On n’est pas habitué à voir un coin pour enfants dans une maison de soins palliatifs. Ni à ce que les rires de Mathias et de Célia, 9 et 6 ans, résonnent dans ce lieu où leur papa est décédé il y a un an. Nous sommes à Sion, proche du centre, il y a un beau jardin face à la maison qui fut autrefois le couvent des Sœurs hospitalières. La Maison Azur a ouvert ses portes en juillet 2022. Née du rêve d’une femme, Isabelle Millioud, ancienne infirmière en soins palliatifs, qui voulait à tout prix avec d’autres personnes convaincues offrir un lieu complémentaire à l’hôpital ou à l’EMS. Quand le retour à la maison n’est plus possible.
Ici, et c’est même écrit sur le mur du bureau des infirmières, c’est le malade en première ligne, et plus la maladie. Vivre apaisé, le plus serein et confortable possible jusqu’au bout. Et tant qu’il y a de la vie, la voir encore en rose, bleu, aubergine, comme les murs ou le mobilier, avec des cerisiers délicats esquissés au plafond des chambres aux noms d’oiseaux, parce que c’est souvent la dernière image que l’on emportera. «Je voulais quelque chose qui ressemble à l’atmosphère de la maison», explique Isabelle. Looping et Berlioz, les deux chatons venus d’un refuge, font d’ailleurs partie intégrante du lieu. Quand le personnel fait une haie d’honneur rituelle au patient qui décède et qu’on emmène, il n’est pas rare que les chats prennent leur place dans les rangs.
«J’ai pu me concentrer uniquement sur notre relation»
Pour Chantal Evéquoz, la maman de Mathias et Célia, «il y a de la bienveillance, du respect, de l’écoute» dans cette Maison Azur où elle se sent comme chez elle. «De savoir que je n’avais pas à vivre la fin de vie de mon mari toute seule, c’était tellement important, j’ai pu laisser le souci de sa mort à l’équipe et me concentrer uniquement sur notre relation. On a pu passer ses derniers moments en famille.» Jérôme, 47 ans, est décédé ici le 23 juillet 2022 d’une tumeur au cerveau fulgurante. «La maladie avait beaucoup déformé son visage, explique encore Chantal. A la fin, il ne voyait presque plus, mais il avait encore un dernier plaisir: manger. Et il s’est régalé!»

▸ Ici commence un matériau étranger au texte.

(** * Feedback router: a shallow embedding of [app/routers/feedback.py]

    The router's handlers are translated one by one into computations over
    an explicit store: the users, and the three document collections the
    router reads and writes.  A handler threads the store through its calls
    to the document classes and either returns a response or raises an
    [HTTPException]; in both cases the store is left as the handler's writes
    made it. *)

From Stdlib Require Import List String Bool Arith ZArith Lia Permutation Sorted.
Import ListNotations.
Open Scope string_scope.
Open Scope list_scope.

(** ** Documents *)

(** Document identifiers ([_id]) are opaque to the router; natural numbers
    stand for them.  A timestamp counts microseconds, the resolution of
    [datetime.utcnow()]. *)
Definition ObjectId := nat.
Definition datetime := nat.

(** The store keeps a time to the millisecond: what is read back is the time
    that was written with its microseconds cut off. *)
Definition to_milliseconds (t : datetime) : datetime := (t / 1000) * 1000.

(** The time [n] milliseconds after the epoch. *)
Definition milliseconds (n : nat) : datetime := n * 1000.

Module User.
Record t := mk { employee_id : string; name : string; role : string }.
End User.

Module Comment.
(** The dictionaries [{"employee_id": ..., "text": ...}] kept in
    [Feedback.comments]. *)
Record t := mk { employee_id : string; text : string }.
End Comment.

Module Feedback.
Record t := mk {
  employee_id : string;
  manager_employee_id : string;
  strengths : string;
  improvement : string;
  sentiment : string;
  anonymous : bool;
  tags : list string;
  acknowledged : bool;
  comments : list Comment.t;
  created_at : datetime
}.

Definition set_acknowledged (b : bool) (fb : t) : t :=
  mk (employee_id fb) (manager_employee_id fb) (strengths fb)
     (improvement fb) (sentiment fb) (anonymous fb) (tags fb)
     b (comments fb) (created_at fb).

Definition set_comments (cs : list Comment.t) (fb : t) : t :=
  mk (employee_id fb) (manager_employee_id fb) (strengths fb)
     (improvement fb) (sentiment fb) (anonymous fb) (tags fb)
     (acknowledged fb) cs (created_at fb).

(** The document as the store keeps it. *)
Definition as_stored (fb : t) : t :=
  mk (employee_id fb) (manager_employee_id fb) (strengths fb)
     (improvement fb) (sentiment fb) (anonymous fb) (tags fb)
     (acknowledged fb) (comments fb) (to_milliseconds (created_at fb)).
End Feedback.

Module FeedbackRequest.
Record t := mk {
  employee_id : string;
  manager_employee_id : string;
  message : string;
  seen : bool;
  created_at : datetime
}.

Definition set_seen (b : bool) (r : t) : t :=
  mk (employee_id r) (manager_employee_id r) (message r) b (created_at r).

(** The document as the store keeps it. *)
Definition as_stored (r : t) : t :=
  mk (employee_id r) (manager_employee_id r) (message r) (seen r)
     (to_milliseconds (created_at r)).
End FeedbackRequest.

Module Notification.
Record t := mk {
  employee_id : string;
  manager_employee_id : string;
  manager_name : string;
  message : string;
  seen : bool;
  created_at : datetime
}.

Definition set_seen (b : bool) (n : t) : t :=
  mk (employee_id n) (manager_employee_id n) (manager_name n) (message n)
     b (created_at n).

(** Modelled from the spec: the [Notification] document class is declared in
    [app/models/notification.py]; the router never passes [seen] or
    [created_at], so both take their defaults, [seen = false] and the time
    of creation. *)
Definition create (now : datetime) (employee_id manager_employee_id
                   manager_name message : string) : t :=
  mk employee_id manager_employee_id manager_name message false now.

(** The document as the store keeps it. *)
Definition as_stored (n : t) : t :=
  mk (employee_id n) (manager_employee_id n) (manager_name n) (message n)
     (seen n) (to_milliseconds (created_at n)).
End Notification.

(** ** What the driver returns ([pymongo.results]) *)

Module DeleteResult.
(** The object a bulk delete returns; it holds the number of documents that
    were removed. *)
Record t := mk { deleted_count : nat }.
End DeleteResult.

(** The pieces of an f-string one of whose fields is a driver object: the
    text as written, and the object where it is interpolated.  What the
    object prints as is the driver's matter. *)
Inductive fragment : Type :=
| Text (s : string)
| Formatted (o : DeleteResult.t).

(** ** Request bodies ([app/schemas/feedback.py]) *)

Module FeedbackCreate.
(** [tags] is optional: the router reads it as [payload.tags or []]. *)
Record t := mk {
  employee_id : string;
  manager_employee_id : string;
  strengths : string;
  improvement : string;
  sentiment : string;
  anonymous : bool;
  tags : option (list string)
}.
End FeedbackCreate.

Module FeedbackRequestIn.
Record t := mk {
  employee_id : string;
  manager_employee_id : string;
  message : string
}.
End FeedbackRequestIn.

Module CommentIn.
Record t := mk { employee_id : string; text : string }.
End CommentIn.

(** Python's [xs or []] on an optional list. *)
Definition or_empty {A : Type} (o : option (list A)) : list A :=
  match o with
  | Some l => l
  | None => []
  end.

(** ** The document store *)

(** A collection keeps its documents in insertion order, each under its
    identifier. *)
Definition collection (D : Type) := list (ObjectId * D).

Module Store.
Section Ops.
Context {D : Type}.

Definition has_id (id : ObjectId) (e : ObjectId * D) : bool :=
  Nat.eqb (fst e) id.

(** [Document.get(id)] *)
Definition get (c : collection D) (id : ObjectId) : option D :=
  option_map snd (find (has_id id) c).

(** [doc.insert()] under a new identifier *)
Definition insert (c : collection D) (id : ObjectId) (d : D)
  : collection D :=
  c ++ [(id, d)].

(** [doc.save()]: replaces the stored document of that identifier, and
    stores the document when none is there.  The router saves only documents
    it has read from the store, whose times are to the millisecond
    already. *)
Definition save (c : collection D) (id : ObjectId) (d : D)
  : collection D :=
  if existsb (has_id id) c
  then map (fun e => if has_id id e then (id, d) else e) c
  else c ++ [(id, d)].

(** [doc.delete()] *)
Definition delete (c : collection D) (id : ObjectId) : collection D :=
  filter (fun e => negb (has_id id e)) c.

(** [Document.find(conds)] *)
Definition find_many (p : D -> bool) (c : collection D) : collection D :=
  filter (fun e => p (snd e)) c.

(** [Document.find(conds).delete()]: what is left, and how many documents
    were removed. *)
Definition delete_many (p : D -> bool) (c : collection D)
  : collection D * nat :=
  (filter (fun e => negb (p (snd e))) c, List.length (find_many p c)).

(** [Document.find(conds).update_many(...)] *)
Definition update_many (p : D -> bool) (f : D -> D) (c : collection D)
  : collection D :=
  map (fun e => if p (snd e) then (fst e, f (snd e)) else e) c.

(** [Document.find(conds).count()] *)
Definition count (p : D -> bool) (c : collection D) : nat :=
  List.length (find_many p c).
End Ops.
End Store.

(** The store: the Directory's users, the three collections, and the next
    identifier the store hands out. *)
Record DB := mkDB {
  users : list User.t;
  feedbacks : collection Feedback.t;
  feedback_requests : collection FeedbackRequest.t;
  notifications : collection Notification.t;
  next_id : ObjectId
}.

Definition with_feedbacks (c : collection Feedback.t) (db : DB) : DB :=
  mkDB (users db) c (feedback_requests db) (notifications db) (next_id db).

Il existe aussi un fumoir dans la maison, parce qu’on peut tout s’autoriser à ce moment de son existence. Que l’on souffre d’un cancer du poumon au dernier stade ou de problèmes gastriques aigus, comme cette dame qui a tenu à déguster encore une raclette avant de décéder quelques jours plus tard. Stéphane Petter, le cuistot, se démène comme un beau diable (il passe deux fois par jour dans les chambres) pour satisfaire les envies les plus insolites. Une glace à la banane improvisée, des sardines à la plancha pour ce patient portugais en toute fin de vie, une choucroute maison avec du lard qu’il fume lui-même... Parfois, juste sucer un bout de glace de son parfum préféré peut procurer du bonheur, dit-il. «Ici, on est au cœur de l’humain, on vit des choses très fortes avec les gens même si, au début, c’était difficile de les voir partir.» Ce soir, on mangera une fondue glareyarde, spécialité sierroise, avec tous ceux qui le peuvent, pour l’anniversaire du compagnon d’une dame qui vient de décéder. Il dormait à ses côtés quand elle est partie. Il s’est réveillé puis a dormi à ses côtés jusqu’au matin. «Je lui avait promis qu’on fêterait mon anniversaire ici, nous dira-t-il. Je tiens parole!»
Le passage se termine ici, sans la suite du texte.